I've got this program in MIPS assembly which comes from a C code that does the simple average of the eigth arguments of the function.
average8:
addu $4,$4,$5
addu $4,$4,$6
addu $4,$4,$7
lw $2,16($sp)
#nop
addu $4,$4,$2
lw $2,20($sp)
#nop
addu $4,$4,$2
lw $2,24($sp)
#nop
addu $4,$4,$2
lw $2,28($sp)
#nop
addu $2,$4,$2
bgez $2,$L2
addu $2,$2,7
$L2:
sra $2,$2,3
j $31
When the number is positve, we directly divided by 8 (shift by 3 bits), but when the number is negative, we first addu 7
then do the division.
My question is why do we add 7
to $2
when $2 is not >= 0
?
EDIT : Here is the C code :
int average8(int x1, int x2, int x3, int x4, int x5, int x6, int x7, int x8)
{
return (x1 + x2 + x3 + x4 + x5 + x6 + x7 + x8) / 8;
}
note : the possible loss in the division since we are using ints instead of floats or doubles is not important in this case.
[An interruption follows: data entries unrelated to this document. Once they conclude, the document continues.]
(** A 1x1 source dequantized into a 2x2 destination, and a 1x1 source
    quantized into a 2x2 destination. *)
Lemma longer_destination_keeps_its_tail_witness :
  (exists out,
     dequantize_int8_to_float32
       (tensor1x1 TENSOR_INT8 (Buf_i8 [20]))
       (tensor2x2 TENSOR_FLOAT32 (Buf_f32 [f0_5; f0_5; f0_5; f0_5])) f0_1
     = Some (tensor2x2 TENSOR_FLOAT32 (Buf_f32 out))
     /\ out !! 0%nat = Some f2_0
     /\ out !! 3%nat = Some f0_5)
  /\ (exists out,
        quantize_float32_to_int8
          (tensor1x1 TENSOR_FLOAT32 (Buf_f32 [f2_1]))
          (tensor2x2 TENSOR_INT8 (Buf_i8 [1; 2; 3; 4])) f0_1
        = Some (tensor2x2 TENSOR_INT8 (Buf_i8 out))
        /\ out !! 0%nat = Some 20
        /\ out !! 3%nat = Some 4).
Proof.
  destruct longer_destination_keeps_its_tail as (Hdeq & Hq).
  split.
  - destruct (Hdeq (tensor1x1 TENSOR_INT8 (Buf_i8 [20]))
                   (tensor2x2 TENSOR_FLOAT32 (Buf_f32 [f0_5; f0_5; f0_5; f0_5]))
                   f0_1 [20] [f0_5; f0_5; f0_5; f0_5])
      as (out & Hout & _ & Hhead & Htail).
    + unfold tensor_holds, is_u16. cbn. repeat split; lia.
    + unfold tensor_holds, is_u16. cbn. repeat split; lia.
    + cbn. lia.
    + exists out. split; [exact Hout |]. split.
      * rewrite (proj1 (Hhead 0%nat 20 eq_refl)). reflexivity.
      * rewrite (Htail 3%nat) by (cbn; lia). reflexivity.
  - destruct (Hq (tensor1x1 TENSOR_FLOAT32 (Buf_f32 [f2_1]))
                 (tensor2x2 TENSOR_INT8 (Buf_i8 [1; 2; 3; 4])) f0_1
                 [f2_1] [1; 2; 3; 4])
      as (out & Hout & _ & Hhead & Htail).
    + unfold tensor_holds, is_u16. cbn. repeat split; lia.
    + unfold tensor_holds, is_u16. cbn. repeat split; lia.
    + cbn. lia.
    + intros x Hx.
      repeat (apply elem_of_cons in Hx as [-> | Hx]; [reflexivity |]).
      apply elem_of_nil in Hx. contradiction.
    + exists out. split; [exact Hout |]. split.
      * rewrite <- (Hhead 0%nat f2_1 eq_refl). reflexivity.
      * rewrite (Htail 3%nat) by (cbn; lia). reflexivity.
Defined.

(** X12. Neither function looks at the destination's dimensions: when the
    destination holds fewer elements than the source, the loop stores past
    the end of the destination buffer, which has no defined behaviour. *)
Theorem shorter_destination_is_overrun :
  (forall src dst scale s d,
     tensor_holds src TENSOR_INT8 s ->
     tensor_holds dst TENSOR_FLOAT32 d ->
     (length d < length s)%nat ->
     dequantize_int8_to_float32 src dst scale = None)
  /\ (forall src dst scale s d,
        tensor_holds src TENSOR_FLOAT32 s ->
        tensor_holds dst TENSOR_INT8 d ->
        (length d < length s)%nat ->
        quantize_float32_to_int8 src dst scale = None).
Proof.
  split; intros src dst scale s d Hs Hd Hlen.
  - unfold dequantize_int8_to_float32.
    rewrite (total_of_tensor src _ s Hs).
    destruct Hs as (Ts & Ds & _). destruct Hd as (Td & Dd & _).
    rewrite Ts, Td, Ds, Dd. cbn [buf_of].
    rewrite !bool_decide_eq_false_2 by (intros H; apply H; reflexivity).
    cbn [orb].
    rewrite (for_loop_overrun Buf_f32 _ (dequantize_body_cases s scale))
      by lia.
    reflexivity.
  - unfold quantize_float32_to_int8.
    rewrite (total_of_tensor src _ s Hs).
    destruct Hs as (Ts & Ds & _). destruct Hd as (Td & Dd & _).
    rewrite Ts, Td, Ds, Dd. cbn [buf_of].
    rewrite !bool_decide_eq_false_2 by (intros H; apply H; reflexivity).
    cbn [orb].
    rewrite (for_loop_overrun Buf_i8 _ (quantize_body_cases s scale))
      by lia.
    reflexivity.
Qed.

(** The demo's 2x2 input quantized into a 1x1 destination. *)
Lemma shorter_destination_is_overrun_witness :
  quantize_float32_to_int8 input (tensor1x1 TENSOR_INT8 (Buf_i8 [0])) f0_1 = None.
Proof.
  apply (proj2 shorter_destination_is_overrun input _ f0_1
           [f0_5; fm1_2; f3_4; f2_1] [0]).
  - unfold tensor_holds, is_u16. cbn. repeat split; lia.
  - unfold tensor_holds, is_u16. cbn. repeat split; lia.
  - cbn. lia.
Defined.

(** X13. With a source of zero rows or zero columns and the right type
    tags, both functions return the destination unchanged without touching
    either buffer. *)
Theorem empty_source_is_noop :
  (forall src dst scale,
     type src = TENSOR_FLOAT32 -> type dst = TENSOR_INT8 ->
     rows src = 0 \/ cols src = 0 ->
     quantize_float32_to_int8 src dst scale = Some dst)
  /\ (forall src dst scale,
        type src = TENSOR_INT8 -> type dst = TENSOR_FLOAT32 ->
        rows src = 0 \/ cols src = 0 ->
        dequantize_int8_to_float32 src dst scale = Some dst).
Proof.
  split; intros src dst scale Ts Td H0.
  - unfold quantize_float32_to_int8. rewrite Ts, Td.
    rewrite !bool_decide_eq_false_2 by (intros H; apply H; reflexivity).
    cbn [orb].
    assert (rows src * cols src = 0) as -> by (destruct H0 as [-> | ->]; lia).
    destruct dst; reflexivity.
  - unfold dequantize_int8_to_float32. rewrite Ts, Td.
    rewrite !bool_decide_eq_false_2 by (intros H; apply H; reflexivity).
    cbn [orb].
    assert (rows src * cols src = 0) as -> by (destruct H0 as [-> | ->]; lia).
    destruct dst; reflexivity.
Qed.

(** A 0x3 source whose buffer is not even of the tagged kind. *)
Lemma empty_source_is_noop_witness :
  quantize_float32_to_int8
    {| type := TENSOR_FLOAT32; rows := 0; cols := 3; data := Buf_i8 [] |}
    (tensor1x1 TENSOR_INT8 (Buf_i8 [7])) f0_1
  = Some (tensor1x1 TENSOR_INT8 (Buf_i8 [7])).
Proof.
  apply (proj1 empty_source_is_noop); [reflexivity | reflexivity | left; reflexivity].
Defined.

Section Definedness.

(** A division of finite floats gives a zero, an infinity or a finite
    float of the sign of the quotient, never a NaN. *)
Lemma div_finite_shape sx mx ex sy my ey :
  let v := Float32.div (S754_finite sx mx ex) (S754_finite sy my ey) in
  v = S754_zero (xorb sx sy) \/ v = S754_infinity (xorb sx sy)
  \/ exists m e, v = S754_finite (xorb sx sy) m e.
Proof.
  unfold Float32.div. cbn [SFdiv].
  pose proof (SFdiv_core_canonical Float32.prec Float32.emax ltac:(reflexivity)
                (Z.pos mx) ex (Z.pos my) ey ltac:(lia) ltac:(lia)) as Hcan.
  destruct (SFdiv_core_binary Float32.prec Float32.emax (Z.pos mx) ex (Z.pos my) ey)
    as [[q e'] l].
  destruct Hcan as [Hq He'].
  destruct (binary_round_aux_shape Float32.prec Float32.emax ltac:(reflexivity)
              (xorb sx sy) q e' l Hq He')
    as (m' & e'' & _ & _ & _ & [[Hz _] | [Hinf | (m2 & e2 & Hfin & _)]]).
  - left. exact Hz.
  - right. left. exact Hinf.
  - right. right. exists m2, e2. exact Hfin.
Qed.

Lemma div_is_nan a b :
  Float32.is_nan (Float32.div a b) =
    match a, b with
    | S754_nan, _ | _, S754_nan => true
    | S754_zero _, S754_zero _ => true
    | S754_infinity _, S754_infinity _ => true
    | _, _ => false
    end.
Proof.
  destruct a as [sa | sa | | sa ma ea], b as [sb | sb | | sb mb eb];
    try reflexivity.
  destruct (div_finite_shape sa ma ea sb mb eb) as [-> | [-> | (m & e & ->)]];
    reflexivity.
Qed.

Lemma quantize_value_none_iff x scale :
  quantize_value x scale = None <->
  Float32.is_nan (Float32.div (Float32.of_bits x) (Float32.of_bits scale)) = true.
Proof.
  split.
  - intros Hn.
    destruct (Float32.is_nan
                (Float32.div (Float32.of_bits x) (Float32.of_bits scale))) eqn:E;
      [reflexivity |].
    destruct (quantize_value_defined x scale E) as (q & Hq & _). congruence.
  - intros Hnan. unfold quantize_value.
    pose proof (clamp_cast _ (div_valid (Float32.of_bits x) (Float32.of_bits scale)))
      as Hc.
    cbv zeta in Hc. rewrite Hc, Hnan. reflexivity.
Qed.

End Definedness.

(** X14. The cast in the quantizer is undefined for exactly these pairs of
    element and scale: one of them is a NaN, both are zeros, or both are
    infinities.  Every other pair, a zero or negative or infinite scale
    included, has a quantized value. *)
Theorem quantize_undefined_iff x scale :
  quantize_value x scale = None <->
  match Float32.of_bits x, Float32.of_bits scale with
  | S754_nan, _ | _, S754_nan => True
  | S754_zero _, S754_zero _ => True
  | S754_infinity _, S754_infinity _ => True
  | _, _ => False
  end.
Proof.
  rewrite quantize_value_none_iff, div_is_nan.
  destruct (Float32.of_bits x), (Float32.of_bits scale);
    split; intros H; try reflexivity; try discriminate H; try exact I;
    try contradiction.
Qed.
The difference appears to be accounting for the different behaviors of / 8
and >> 3
when negative numbers are involved:
int main() {
printf("%d\n", (-50) / 8);
printf("%d\n", (-50) >> 3);
printf("%d\n", (-50 + 7) >> 3);
}
gives
-6
-7
-6
So, the compiler wants to use the >> 3
optimization, but it's not exactly the same as / 8
, so it adds some code to correct for it.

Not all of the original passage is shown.